I sighed, looking at the paper in front of me. I think Kitagawa-san doesn't know I only have 24 hours in my day as all the humans on earth. Today again, I won’t be able to sleep, I have too much work with Arashi, my new CM and News zero. Sometimes, I would like to be another person, I would like a normal work with normal days and a normal family. But it's impossible because I'm Sakurai Sho.

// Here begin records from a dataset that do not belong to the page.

Lemma hex_injective (a : list Z) : forall b,
  Forall (fun b => 0 <= b < 256) a -> Forall (fun b => 0 <= b < 256) b -> Crypto.hex a = Crypto.hex b -> a = b.
Proof.
  induction a as [|x a IH]; intros [|y b] Ha Hb H; try reflexivity; try discriminate.
  inversion Ha as [|? ? Hx Ha']; subst. inversion Hb as [|? ? Hy Hb']; subst.
  cbn [Crypto.hex] in H. injection H as H1 H2 H3.
  cbv beta in Hx, Hy.
  apply hex_digit_injective in H1;
    [| split; [apply Z.div_pos | apply Z.div_lt_upper_bound]; lia
     | split; [apply Z.div_pos | apply Z.div_lt_upper_bound]; lia].
  apply hex_digit_injective in H2; [| apply Z.mod_pos_bound; lia | apply Z.mod_pos_bound; lia].
  f_equal; [| now apply IH].
  rewrite (Z.div_mod x 16), (Z.div_mod y 16) by lia. now rewrite H1, H2.
Qed.

Lemma bytes_of_words (ws : list Z) :
  Forall (fun b => 0 <= b < 256) (flat_map Crypto.bytes_of_word ws)
  /\ List.length (flat_map Crypto.bytes_of_word ws) = (4 * List.length ws)%nat.
Proof.
  induction ws as [|w ws [IH1 IH2]]; [split; [constructor | reflexivity]|].
  split.
  - cbn [flat_map Crypto.bytes_of_word app].
    repeat (constructor; [apply Z.mod_pos_bound; lia|]). exact IH1.
  - cbn [flat_map Crypto.bytes_of_word app List.length]. rewrite IH2. lia.
Qed.

Lemma absorb_length (fuel : nat) : forall h bs,
  List.length h = 8%nat -> List.length (Crypto.absorb fuel h bs) = 8%nat.
Proof.
  induction fuel as [|fuel IH]; intros h bs Hh.
  - destruct bs; exact Hh.
  - destruct bs as [|b bs]; [exact Hh|].
    cbn [Crypto.absorb]. apply IH. reflexivity.
Qed.

Lemma sha256_bytes (msg : list Z) :
  Forall (fun b => 0 <= b < 256) (Crypto.sha256 msg) /\ List.length (Crypto.sha256 msg) = 32%nat.
Proof.
  unfold Crypto.sha256. cbv zeta.
  destruct (bytes_of_words (Crypto.absorb (List.length (Crypto.pad msg)) Crypto.initial_hash
                                          (Crypto.pad msg))) as [H1 H2].
  split; [exact H1|]. rewrite H2, absorb_length; reflexivity.
Qed.

Lemma block_key_length (key : list Z) : List.length (Crypto.block_key key) = 64%nat.
Proof.
  unfold Crypto.block_key. cbv zeta. rewrite length_app, repeat_length.
  destruct (Z.ltb_spec 64 (Z.of_nat (List.length key))) as [H|H].
  - rewrite (proj2 (sha256_bytes key)). reflexivity.
  - lia.
Qed.

Lemma hmac_sha256_outer (key msg : list Z) :
  Crypto.hmac_sha256 key msg = Crypto.sha256 (Crypto.hmac_outer_input key msg).
Proof. reflexivity. Qed.

Lemma app_same_length {A} (a b c d : list A) :
  List.length a = List.length c -> a ++ b = c ++ d -> a = c /\ b = d.
Proof.
  revert c. induction a as [|x a IH]; intros [|y c] Hlen H; try discriminate.
  - split; [reflexivity | exact H].
  - cbn [app] in H. injection H as -> H. injection Hlen as Hlen.
    destruct (IH c Hlen H) as [-> ->]. split; reflexivity.
Qed.

Lemma map_lxor_injective (c : Z) (a : list Z) : forall b,
  map (Z.lxor c) a = map (Z.lxor c) b -> a = b.
Proof.
  induction a as [|x a IH]; intros [|y b] H; try reflexivity; try discriminate.
  cbn [map] in H. injection H as H1 H2. f_equal; [| now apply IH].
  rewrite <- (Z.lxor_0_l x), <- (Z.lxor_0_l y), <- (Z.lxor_nilpotent c).
  rewrite !Z.lxor_assoc. now rewrite H1.
Qed.

Lemma bytes_of_string_injective (s : string) : forall t,
  Crypto.bytes_of_string s = Crypto.bytes_of_string t -> s = t.
Proof.
  induction s as [|c s IH]; intros [|d t] H; try reflexivity; try discriminate.
  cbn [Crypto.bytes_of_string] in H. injection H as H1 H2.
  apply Nat2Z.inj in H1.
  f_equal; [| now apply IH].
  rewrite <- (ascii_nat_embedding c), <- (ascii_nat_embedding d). now rewrite H1.
Qed.
(** Splitting at the first separator. *)
Lemma strings_Split_first (sep : ascii) (s rest : string) :
  hasByte sep s = false ->
  strings_Split (s ++ String sep rest) sep = s :: strings_Split rest sep.
Proof.
  induction s as [|c s IH]; simpl; intros Hno.
  - now rewrite Ascii.eqb_refl.
  - apply orb_false_iff in Hno. destruct Hno as [Hc Hs].
    rewrite Hc, (IH Hs). reflexivity.
Qed.

Lemma targetIsW_supportBind (i : InterceptorT) :
  hasByte ":" (weaveWaitVolume (proxy i)) = false ->
  targetIsW (supportBind i) = true.
Proof.
  intros Hno. unfold targetIsW, supportBind.
  change ":/w:ro" with (String ":" "/w:ro").
  rewrite (strings_Split_first _ _ _ Hno). reflexivity.
Qed.

(** The loop of [addWeaveWaitVolume] is a filter. *)
Lemma addWeaveWaitVolume_loop (l : list string) (binds : Slice) :
  elems
    (fold_left
       (fun (binds : Slice) (bind : string) =>
          if mountsW bind then binds else append binds [bind]) l binds)
  = (elems binds ++ filter keepBind l)%list.
Proof.
  revert binds. induction l as [|bind l IH]; intros binds; simpl.
  - now rewrite app_nil_r.
  - rewrite IH. unfold keepBind at 2. rewrite <- mountsW_targetIsW.
    destruct (mountsW bind); simpl; [reflexivity|].
    now rewrite <- app_assoc.
Qed.

Lemma filter_keepBind_idem (l : list string) :
  filter keepBind (filter keepBind l) = filter keepBind l.
Proof.
  induction l as [|b l IH]; simpl; [reflexivity|].
  destruct (keepBind b) eqn:Hb; simpl; [rewrite Hb, IH|]; auto.
Qed.
(** One iteration.  The two variables are assigned inside the [try]
    block, before the entry is written: an exception thrown after that
    point reaches the [catch] block with the new values, which is what
    the inner [try_catch] says. *)
Definition extract_one (auditId : string) (file : UploadedFile)
           (extractedData : value) (allExtractedData : list value)
  : Proc (value * list value) :=
  try_catch
    (byteString <- call (Atob (base64 file));;
     _ <- of_option byteString InvalidCharacterError;;
     r <- call (FetchExtract file);;
     res <- await r NetworkError;;
     if ok res then
       call ReadBody;;
       data <- of_option (json_body res) SyntaxError;;
       st <- prop data "status";;
       if Js.is_str st "success" then
         extraction <- prop data "extraction";;
         let vars := (extraction, (allExtractedData ++ [extraction])%list) in
         try_catch
           (text <- extraction_details extraction data;;
            log "DEEP_AUDITOR" "EXTRACTION_COMPLETE" text "INFO" auditId;;
            Ret vars)
           (extraction_exception auditId file vars)
       else
         err <- prop data "error";;
         text <- interpolate (Js.or_else err (VStr "Unknown error"));;
         log "DEEP_AUDITOR" "EXTRACTION_ERROR"
           ("Extraction failed for " ++ dq ++ name file ++ dq ++ ": " ++ text
            ++ ". Proceeding without this document.")
           "ERROR" auditId;;
         Ret (extractedData, allExtractedData)
     else
       call ReadBody;;
       errorText <- of_option (text_body res) NetworkError;;
       log "DEEP_AUDITOR" "EXTRACTION_FAILED"
         ("Backend error (" ++ Js.int_to_string (http_status res) ++ ") for "
          ++ dq ++ name file ++ dq ++ ": " ++ substring 0 100 errorText ++ ".")
         "ERROR" auditId;;
       Ret (extractedData, allExtractedData))
    (extraction_exception auditId file (extractedData, allExtractedData)).

Fixpoint extract_loop (auditId : string) (files : list UploadedFile)
         (extractedData : value) (allExtractedData : list value)
  : Proc (value * list value) :=
  match files with
  | [] => Ret (extractedData, allExtractedData)
  | file :: rest =>
      x <- extract_one auditId file extractedData allExtractedData;;
      extract_loop auditId rest (fst x) (snd x)
  end.

(** *** Stages 3 to 5: the orchestration request *)

Fixpoint replay (auditId : string) (logs : list value) : Proc unit :=
  match logs with
  | [] => Ret tt
  | l :: rest =>
      pushLog (Js.obj_set "audit_id" (VStr auditId) (spread l));;
      call (Delay 150);;
      replay auditId rest
  end.

(** [findings.some((f) => f.finding_type === ty)] on the elements. *)
Fixpoint some_type (ty : string) (l : list value) : option bool :=
  match l with
  | [] => Some false
  | f :: l' =>
      match Js.get f "finding_type" with
      | None => None
      | Some t => if Js.is_str t ty then Some true else some_type ty l'
      end
  end.
(** C1, as stated, fails: with the candidates of the Goa preset and a
    one-day trip the pool keeps all sixteen candidates, though three were
    required. *)
Lemma create_global_pool_exceeds_required :
  exists base_points pool,
    dict_get preset_itineraries "Goa" = Some base_points /\
    create_global_pool 0 (base_points ++ extra_tasks_for "Goa")
      ["Relax in a scenic park in Goa"%string] "Goa" (1 * 3)
      counting_env initial_state = (Done pool, initial_state) /\
    1 * 3 <= length (dedup ((base_points ++ extra_tasks_for "Goa")
                              ++ ["Relax in a scenic park in Goa"%string])) /\
    length pool = 16 /\
    length pool <> 1 * 3.
Proof.
  eexists. eexists. split; [reflexivity |].
  split; [vm_compute; reflexivity |].
  split; [vm_compute; lia |].
  split; [reflexivity | discriminate].
Qed.

Lemma covers_counting (n : nat) : covers counting_env initial_state n n.
Proof.
  intros i Hi. exists i. split; [assumption |].
  simpl. now apply Nat.mod_small.
Qed.

Lemma create_global_pool_spec_witness :
  exists pool extra n,
    create_global_pool 3 ["a"; "b"; "a"]%string ["b"; "c"; "d"]%string "Goa" 4
      counting_env initial_state = (Done pool, after_draws n initial_state) /\
    n <= 3 /\
    (forall fuel, 3 <= fuel ->
       create_global_pool fuel ["a"; "b"; "a"]%string ["b"; "c"; "d"]%string "Goa" 4
         counting_env initial_state = (Done pool, after_draws n initial_state)) /\
    NoDup pool /\
    length pool = Nat.max 4 (length (first_occurrences ["a"; "b"; "a"]%string)) /\
    pool = first_occurrences ["a"; "b"; "a"]%string ++ extra /\
    Forall (fun x => In x ["b"; "c"; "d"]%string) extra.
Proof.
  apply (@create_global_pool_spec ["a"; "b"; "a"]%string ["b"; "c"; "d"]%string
           "Goa"%string 4 3 counting_env initial_state).
  - vm_compute. lia.
  - exact (@covers_counting 3).
Defined.

(** C2, as stated, fails: with an empty fallback list the loop does not run
    for ever, its first pass ends in [ValueError]. *)
Lemma top_up_empty_fallback_raises :
  length (dedup (@nil string ++ [])) < 1 /\
  create_global_pool 1 (@nil string) [] "Goa" 1 counting_env initial_state
  = (Raise ValueError, initial_state) /\
  fst (create_global_pool 1 (@nil string) [] "Goa" 1 counting_env initial_state)
  <> OutOfFuel.
Proof.
  split; [vm_compute; lia |]. split; [reflexivity | discriminate].
Qed.

Lemma top_up_loop_outcomes_witness :
  exists pool n,
    n <= 3 /\
    (forall fuel, 3 <= fuel ->
       create_global_pool fuel ["a"; "b"; "a"]%string ["b"; "c"; "d"]%string "Goa" 4
         counting_env initial_state = (Done pool, after_draws n initial_state)) /\
    length pool = Nat.max 4 (length (dedup ["a"; "b"; "a"]%string)).
Proof.
  apply (proj2 (proj2 (@top_up_loop_outcomes ["a"; "b"; "a"]%string
                         ["b"; "c"; "d"]%string "Goa"%string 4))).
  - vm_compute. lia.
  - exact (@covers_counting 3).
Defined.
(** * word-sage: the WikiCrawler of word-sage-viewer-2.2.py

    A shallow embedding of the crawler class ([safe_folder_name],
    [clean_html], [save_page], [crawl_page]) and the properties its
    specification states about it.

    - Python strings are sequences of Unicode code points and are modelled
      as lists of code points ([list N]).
    - The network ([requests.get]), the HTML parser
      ([BeautifulSoup(html, "html.parser")]) and [urllib.parse.urljoin] are
      external: they are variables of the section that defines the crawler.
      The network may answer the same URL differently at each request.
    - [os.path] is the POSIX one.  The file system accepts every
      [makedirs] and every write.
    - Effects (the visited set, requests, directories, files, log lines) are
      threaded through an explicit crawler state; the lock around the
      visited set is one atomic step of that state.
    - [crawl_page] need not terminate; its model takes a bound on the
      nesting of calls and returns [None] when the bound is reached.
    - Of the viewer application ([WikiApp]) the operations behind the
      widgets are modelled ([search], [load_page], [update_stats],
      [toggle_dark], [toggle_auto_archive], [run_auto_archive]); a widget is
      the value it shows, and the auto-archive thread is a run between two
      events of the user interface. *)

From Stdlib Require Import NArith ZArith List String Ascii Decimal DecimalNat Lia Bool.
From stdpp Require Import base decidable list gmap sets.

While I was thinking about a way to do all my work in 24 hours, I didn't see Ohno entering the green room. When I raised my eyes, he smiled at me sleepily and sat down on Nino's lap who hugged him tightly, as usual. Jealousy crossed my heart, I hated when Satoshi did that! I know it's wrong to think like that but even if I can hide my feelings to him, I can't hide it to myself. I started to feel more than friendship for Ohchan since Maou. When I saw him with his long black hair, I definitely fell in love with him even if I knew I loved him before this drama. We always had a strong friendship since he helped me with my family when they learned about Arashi. He always was there like a friend, a brother and today, I'm very grateful for what he did for me. Many fans think we aren't very close because we don't make much fan service like the Ohmiya or Jun with Ohno and Nino, but it's false. In fact, I would like to make more fan service, it would have been my excuse for touching him and feeling him against me, but I can't. I'm too shy and my parents won't allow that between two men. That's why I try to contain myself, but in privacy, I do everything I can to be as close as possible to Satoshi. We often drink and eat together, we watch movies and I even go with him when he wants to fish. It's funny, because before, I thought I needed women in my bed to survive and now, I realize I just need Satoshi and his sleepy smile by my side to be happy. But I know Ohno loves Nino by the way he lets him touch his body and kiss him. And it hurts. It hurts so much when I see how big  his smile is when he looks at Kazunari or at Jun. He never has this kind of smile in front of me. I'm a kind person, I guess, but not when I'm hurt and I know I can have a nasty attitude. And today, Satoshi's attitude pissed me off. This stupid chubby man was giggling like silly girl while Nino was tickling him. Sighing, I threw my newspaper and looked at them with a death glare.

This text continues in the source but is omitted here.